NEITHER THE CHOICE OF genre (survivalist horror) nor time period (43,000 years ago) bodes well for Out of Darkness. After all, films set in the Stone Age tend to be comedic, sexualized, or woefully historically inaccurate. Think Ice Age (2002), Clan of the Cave Bear (1986), or 10,000 B.C. (2008) in which mammoths help build the pyramids. Yet this film is none of these. It goes way beyond expectations with its attempts at historical accuracy, and what’s more, it is fun to watch, especially if suspense or a high body count are your thing.

A film set in the time of modern human and Neanderthal interactions is long overdue, given the better public understanding of this period and Neanderthals being thought of in more humanized terms than they were 10 years ago.

What’s more, as we face more existential threats, there is a greater tendency to look to the distant past for inspiration for how we should live, both physically and emotionally. The producers of Out of Darkness should be applauded for having the guts to tackle some of the real challenges of setting a film in this period.
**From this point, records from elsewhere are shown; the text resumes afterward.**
(** crates/harness-core/src/admission/credentials.rs:226-237 (positive_env) *)
Definition positive_env (vars : list (string * string)) (home : string)
  : list (string * string) :=
  let env := collect_map (filter_env vars) in
  iter_map
    (<["XDG_CONFIG_HOME" := home +:+ "/.config"]>
      (<["XDG_CACHE_HOME" := home +:+ "/.cache"]>
        (<["TMPDIR" := home +:+ "/tmp"]> (<["HOME" := home]> env)))).

(** crates/harness-core/src/admission/credentials.rs:252-264 (validate_relative) *)
Definition validate_relative (path : string) : result HarnessError unit :=
  if is_empty path || path_is_absolute path
     || existsb (fun c => match c with Normal _ => false | _ => true end) (path_components path)
  then refused "credential target must contain only normal relative components"
  else Ok tt.

(** crates/harness-core/src/admission/credentials.rs:291-302 (validate_digest) *)
Definition validate_credential_digest (value : string) : result HarnessError unit :=
  if is_hex_64 value then Ok tt
  else refused "credential digest must be 64 lowercase hex characters".

(** crates/harness-core/src/admission/credentials.rs:277-287 (validate_grants, loop) *)
Fixpoint check_grants (allowed seen : list (list Component)) (grants : list CredentialGrant)
  : result HarnessError unit :=
  match grants with
  | [] => Ok tt
  | grant :: rest =>
      let target := path_components (cg_target grant) in
      _ ← validate_relative (cg_target grant);
      _ ← refuse_if (negb (bool_decide (target ∈ allowed)))
            (HeAdmissionRefused "credential target is outside its exact allowlist");
      _ ← refuse_if (bool_decide (target ∈ seen)) (HeAdmissionRefused "duplicate credential target");
      _ ← validate_credential_digest (cg_expected_blake3 grant);
      check_grants allowed (target :: seen) rest
  end.

(** crates/harness-core/src/admission/credentials.rs:266-289 (validate_grants) *)
Definition validate_grants (allowed_targets : list string) (grants : list CredentialGrant)
  : result HarnessError unit :=
  let allowed := path_components <$> allowed_targets in
  _ ← refuse_if (negb (bool_decide (NoDup allowed)))
        (HeAdmissionRefused "duplicate credential allowlist target");
  _ ← for_each validate_relative allowed_targets;
  check_grants allowed [] grants.

(** crates/harness-core/src/admission/credentials.rs:315-323 (same_file) *)
Definition same_file (before opened : Metadata) : bool :=
  bool_decide (md_kind before = IsFile) && bool_decide (md_kind opened = IsFile)
  && bool_decide (md_dev before = md_dev opened) && bool_decide (md_ino before = md_ino opened)
  && bool_decide (md_len before = md_len opened).

Section Stage.
Context `{Blake3} `{Hex} {S : Type} `{!Files S}.

(** A system call whose failure is reported with its context. *)
Definition io {A} (context : string) (m : stateful S string A) : stateful S HarnessError A :=
  st_map_err (HeIo context) m.

(** The file system and the home being staged. *)
Definition staging : Type := S * PreparedProviderHome.

Definition on_files {A} (m : stateful S HarnessError A) : stateful staging HarnessError A :=
  fun '(s, home) => let '(t, r) := m s in ((t, home), r).

Definition on_home (f : PreparedProviderHome -> PreparedProviderHome)
  : stateful staging HarnessError unit :=
  fun '(s, home) => ((s, f home), Ok tt).

(** crates/harness-core/src/admission/credentials.rs:325-330 (set_mode) *)
Definition set_mode (path : string) (mode : Z) : stateful S HarnessError unit :=
  io "set staged permission" (fs_set_mode path mode).

(** crates/harness-core/src/admission/credentials.rs:332-336 (sync_directory) *)
Definition sync_directory (path : string) : stateful S HarnessError unit :=
  io "sync provider directory" (file ← fs_open path; fs_sync_all file).

(** crates/harness-core/src/admission/credentials.rs:239-250 (canonical_directory) *)
Definition canonical_directory (path label : string) : stateful S HarnessError string :=
  _ ← pure_step (refuse_if (negb (path_is_absolute path))
        (HeAdmissionRefused (label +:+ " must be absolute")));
  canonical ← io ("canonicalize " +:+ label) (fs_canonicalize path);
  is_dir ← (if path_eq canonical path then asks (fs_is_dir canonical) else mret false);
  _ ← pure_step (refuse_if (negb is_dir)
        (HeAdmissionRefused (label +:+ " must be a canonical directory")));
  mret canonical.

(** crates/harness-core/src/admission/credentials.rs:304-313 (read_bounded) *)
Definition read_bounded (file : fs_handle) : stateful S HarnessError bytes :=
  content ← io "read credential" (fs_read_limited file (MAX_CREDENTIAL_BYTES + 1));
  _ ← pure_step (refuse_if (bool_decide (MAX_CREDENTIAL_BYTES < str_len content))
        (HeAdmissionRefused "credential file exceeds the one MiB limit"));
  mret content.
(** crates/behavior/src/catalog.rs:122-126 (row_by_id) *)
Definition row_by_id (id : string) : option CatalogRow :=
  List.find (fun row => bool_decide (row_id row = id)) SPEC_ROWS.

(** crates/behavior/src/detect.rs:7-11 (DETECTOR_SCAFFOLD_IDS) *)
Definition DETECTOR_SCAFFOLD_IDS : list string :=
  ["CL001"; "CL002"; "CP001"; "CP002"; "FS004"; "GT001"; "GT002"; "GT005"; "TS001"; "TS003"].

(** crates/behavior/src/detect.rs:13-38 (ObservedAction) *)
Record ObservedAction : Type := MkObservedAction {
  oa_path : option string;
  oa_is_worktree : option bool;
  oa_has_preservation_receipt : option bool;
  oa_candidate_id : option string;
  oa_done : bool;
  oa_dirty_workspace : option bool;
  oa_observation_kind : option string;
  oa_command : option string;
  oa_cleanup : bool;
  oa_writer_only_evidence : bool;
  oa_gate_result : option string
}.

(** crates/behavior/src/detect.rs:40-51 (BehaviorEvent) *)
Record BehaviorEvent : Type := MkBehaviorEvent {
  be_rule_id : string;
  be_detector : string;
  be_observed_action : string;
  be_enforcement_action : string
}.

(** `format!("{:?}", action).to_ascii_lowercase()`. *)
Definition enforcement_label (e : Enforcement) : string :=
  match e with
  | EnfBlock => "block" | EnfPause => "pause" | EnfQuarantine => "quarantine"
  | EnfTerminate => "terminate"
  end.

(** crates/behavior/src/detect.rs:143-151 (push) *)
Definition push (hits : list BehaviorEvent) (id detector observed : string)
  : result unit (list BehaviorEvent) :=
  row ← expect (row_by_id id);
  mret (hits ++ [MkBehaviorEvent id detector observed (enforcement_label (row_action row))]).

(** crates/behavior/src/detect.rs:153-155 (is_worktree_cmd) *)
Definition is_worktree_cmd (command : string) : bool :=
  has_window "git worktree" command || has_window "--worktree" command.

(** crates/behavior/src/detect.rs:157-164 (is_runtime_artifact) *)
Definition is_runtime_artifact (path : string) : bool :=
  let name := default path (last (str_split slash path)) in
  bool_decide (name ∈ [".claude"; ".codex"; ".cursor"; "CLAUDE.md"; "agent-transcript.jsonl"])
  || has_window "/.claude/" path || has_window "/.codex/" path.

(** [Option::is_some_and]. *)
Definition is_some_and {A} (o : option A) (f : A -> bool) : bool :=
  match o with Some a => f a | None => false end.

(** `if fires { push(..) }`. *)
Definition push_if (fires : bool) (hits : list BehaviorEvent) (id detector observed : string)
  : result unit (list BehaviorEvent) :=
  if fires then push hits id detector observed else Ok hits.

(** crates/behavior/src/detect.rs:53-141 (detect) *)
Definition detect (a : ObservedAction) : result unit (list BehaviorEvent) :=
  hits ← push_if (bool_decide (oa_is_worktree a = Some true)
                  || is_some_and (oa_command a) is_worktree_cmd)
           [] "GT001" "worktree_guard" "writable worktree";
  hits ← push_if (oa_cleanup a && negb (bool_decide (oa_has_preservation_receipt a = Some true)))
           hits "CL001" "cleanup_service" "delete without receipt";
  hits ← push_if (is_some_and (oa_observation_kind a)
                    (fun kind => bool_decide (kind = "unknown") || bool_decide (kind = "contradictory"))
                  && oa_cleanup a)
           hits "CL002" "observation_guard" "unknown treated as clean";
  hits ← push_if (oa_done a && negb (bool_decide (oa_dirty_workspace a = Some false)))
           hits "CP001" "git_reconciler" "done with dirty workspace";
  hits ← push_if (oa_done a && is_empty (default EmptyString (oa_candidate_id a)))
           hits "CP002" "candidate_service" "done without candidate";
  hits ← push_if (is_some_and (oa_path a)
                    (fun path => has_window ".git/" path || ends_with ".git" path))
           hits "GT002" "filesystem_boundary" "direct .git write";
  hits ← push_if (is_some_and (oa_command a)
                    (fun cmd => has_window "git push" cmd || has_window "git push --force" cmd))
           hits "GT005" "sandbox_egress" "push from sandbox";
  hits ← push_if (is_some_and (oa_gate_result a)
                    (fun r => bool_decide (r ∈ ["FLAKY"; "TIMED_OUT"; "INFRA_ERROR"; "UNKNOWN"]))
                  && oa_done a)
           hits "TS003" "typed_gate" "non-pass treated as pass";
  hits ← push_if (oa_writer_only_evidence a && oa_done a)
           hits "TS001" "completion_evaluator" "writer claim without independent evidence";
  push_if (is_some_and (oa_path a) is_runtime_artifact)
    hits "FS004" "artifact_manifest" "runtime file in product repo".

(** ** Properties *)

Lemma spec_rows_unique : NoDup (row_id <$> SPEC_ROWS).
Proof. apply (bool_decide_unpack _). vm_compute. exact I. Qed.

Lemma spec_rows_count : length SPEC_ROWS = 84.
Proof. reflexivity. Qed.

(** Every row is found under its identifier. *)
Lemma row_by_id_complete r : r ∈ SPEC_ROWS -> row_by_id (row_id r) = Some r.
Proof.
  assert (H : forall rows, NoDup (row_id <$> rows) -> r ∈ rows ->
    List.find (fun x => bool_decide (row_id x = row_id r)) rows = Some r).
  { intros rows. induction rows as [|x rows IH]; intros Hnd Hin; [by apply not_elem_of_nil in Hin|].
    rewrite fmap_cons in Hnd. apply NoDup_cons in Hnd as [Hx Hnd].
    apply elem_of_cons in Hin as [->|Hin]; cbn; [by rewrite bool_decide_true|].
    rewrite bool_decide_false; [by apply IH|].
    intros Heq. apply Hx. rewrite Heq. by apply list_elem_of_fmap_2. }
  intros Hin. apply H; [apply spec_rows_unique|done].
Qed.

(** The detectors refer to planned rows only, so [push] never panics on them. *)
Lemma detectors_planned id :
  id ∈ DETECTOR_SCAFFOLD_IDS -> exists r, row_by_id id = Some r /\ row_action r <> EnfPause.
Proof.
  intros Hin. repeat (apply elem_of_cons in Hin as [->|Hin]; [eexists; split; [reflexivity|done]|]).
  by apply not_elem_of_nil in Hin.
Qed.

Lemma push_if_Ok fires hits id detector observed :
  id ∈ DETECTOR_SCAFFOLD_IDS ->
  exists hits', push_if fires hits id detector observed = Ok hits'
    /\ be_rule_id <$> hits' = (be_rule_id <$> hits) ++ (if fires then [id] else []).
Proof.
  intros Hin. destruct (detectors_planned id Hin) as (r & Hr & _). unfold push_if, push.
  destruct fires; [|exists hits; by rewrite app_nil_r].
  rewrite Hr. eexists. split; [reflexivity|]. by rewrite fmap_app.
Qed.

(** The rules whose condition holds of an action, in the order of the code. *)
Definition fired (a : ObservedAction) : list string :=
  (if bool_decide (oa_is_worktree a = Some true) || is_some_and (oa_command a) is_worktree_cmd
   then ["GT001"] else [])
  ++ (if oa_cleanup a && negb (bool_decide (oa_has_preservation_receipt a = Some true))
      then ["CL001"] else [])
  ++ (if is_some_and (oa_observation_kind a)
           (fun kind => bool_decide (kind = "unknown") || bool_decide (kind = "contradictory"))
         && oa_cleanup a then ["CL002"] else [])
  ++ (if oa_done a && negb (bool_decide (oa_dirty_workspace a = Some false))
      then ["CP001"] else [])
  ++ (if oa_done a && is_empty (default EmptyString (oa_candidate_id a)) then ["CP002"] else [])
  ++ (if is_some_and (oa_path a) (fun path => has_window ".git/" path || ends_with ".git" path)
      then ["GT002"] else [])
  ++ (if is_some_and (oa_command a)
           (fun cmd => has_window "git push" cmd || has_window "git push --force" cmd)
      then ["GT005"] else [])
  ++ (if is_some_and (oa_gate_result a)
           (fun r => bool_decide (r ∈ ["FLAKY"; "TIMED_OUT"; "INFRA_ERROR"; "UNKNOWN"]))
         && oa_done a then ["TS003"] else [])
  ++ (if oa_writer_only_evidence a && oa_done a then ["TS001"] else [])
  ++ (if is_some_and (oa_path a) is_runtime_artifact then ["FS004"] else []).

(** The detectors never panic, and the rules they report are those that fire. *)
Lemma detect_total a : exists hits, detect a = Ok hits /\ be_rule_id <$> hits = fired a.
Proof.
  unfold detect, fired.
  repeat match goal with |- context [push_if ?f ?h ?i ?d ?o ≫= _] =>
    let h' := fresh "h" in let E := fresh "E" in let R := fresh "R" in
    destruct (push_if_Ok f h i d o) as (h' & E & R);
      [apply (bool_decide_unpack _); vm_compute; exact I|];
    rewrite E; cbn [mbind result_bind]; clear E
  end.
  match goal with |- context [push_if ?f ?h ?i ?d ?o] =>
    destruct (push_if_Ok f h i d o) as (h' & E & Rlast);
      [apply (bool_decide_unpack _); vm_compute; exact I|] end.
  exists h'. split; [exact E|]. rewrite Rlast.
  repeat match goal with R : be_rule_id <$> ?h = _ |- context [be_rule_id <$> ?h] => rewrite R; clear R end.
  rewrite fmap_nil. by rewrite <-!app_assoc.
Qed.

(** A cleanup without a receipt that is known to exist, and a completion
    whose workspace is not known to be clean or that names no candidate, are
    always reported. *)
Lemma detect_fails_closed a hits :
  detect a = Ok hits ->
  (oa_cleanup a = true -> oa_has_preservation_receipt a <> Some true ->
     "CL001" ∈ be_rule_id <$> hits)
  /\ (oa_done a = true -> oa_dirty_workspace a <> Some false -> "CP001" ∈ be_rule_id <$> hits)
  /\ (oa_done a = true -> default EmptyString (oa_candidate_id a) = EmptyString ->
     "CP002" ∈ be_rule_id <$> hits).
Proof.
  destruct (detect_total a) as (hits' & Hd & Hf). intros [= <-]%(eq_trans (eq_sym Hd)).
  rewrite Hf. unfold fired. split_and!.
  - intros -> Hr. rewrite (bool_decide_false _ Hr). cbn [negb andb]. set_solver.
  - intros -> Hr. rewrite (bool_decide_false _ Hr). cbn [negb andb]. set_solver.
  - intros -> ->. cbn [is_empty andb]. set_solver.
Qed.

(** An unknown worktree state is not reported, although the kernel's own rule
    rejects it. *)
Lemma detect_unknown_worktree_passes :
  let a := MkObservedAction None None None None false None None None false false None in
  detect a = Ok [] /\ reject_worktree (oa_is_worktree a) = true.
Proof. split; reflexivity. Qed.

(** The first-slice rules agree with the catalogue on their enforcement. *)
Lemma default_catalog_agrees :
  Forall (fun rule => row_action <$> row_by_id (BehaviorRule_id rule)
                      = Some (BehaviorRule_action rule)) default_catalog.
Proof. repeat constructor. Qed.

(** ** Router, fusion and projections *)

Local Open Scope Z_scope.

(** ** Router *)

(** crates/router/src/lib.rs:8-17 (CognitiveTask) *)
Record CognitiveTask : Type := MkCognitiveTask {
  ct_id : string;
  ct_class : TaskClass;
  ct_prompt_digest : string
}.

(** crates/router/src/lib.rs:19-24 (Quota) *)
Record Quota : Type := MkQuota { quota_remaining : Z }.

(** crates/router/src/lib.rs:26-43 (DispatchDecision) *)
Record DispatchDecision : Type := MkDispatchDecision {
  dd_task_id : string;
  dd_provider : string;
  dd_model : string;
  dd_tier : ModelTier;
  dd_reason : string;
  dd_seed : Z;
  dd_transaction_gate_eligible : bool
}.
They have used as authentic a language as possible—hiring linguist Daniel Andersson to create a Stone Age–sounding language especially for the film, translated for the audience using subtitles. They also cast actors with accurate skin tones. The makeup of the group at its heart is realistic, with older and vulnerable members and, refreshingly, a competent, proactive woman lead (who is dressed in appropriate clothing rather than in a fur bikini).

IS THE FILM HISTORICALLY ACCURATE?

Out of Darkness follows a small group of modern humans who set out across the Europe of 43,000 years ago, trying to find new land and rescue the leader’s son, who has apparently been taken by some strange creatures.

There are amazing landscapes, tense scenes, and—as is expected from a survivalist horror—few people left standing after the carnage. For those of us looking for meaning under the macabre, there is a cautionary tale about acting on assumptions and the dangers of rage and fear.

There is plenty of detail here, which fits the evidence we have about this period of the Stone Age (known as the Middle-Upper Paleolithic transition). There’s fitted clothing with fur inside, decorated spears, fire-lighting kits, a rondelle (a bone disc with a central hole), and Neanderthals with raptor feather headdresses. 

In a forest of leafless trees, a person wearing a fur pelt holds a spear vertically.

The wardrobe of the female lead in Out of Darkness is a far cry from the fur bikinis that appear in other pop culture depictions of Paleolithic humans.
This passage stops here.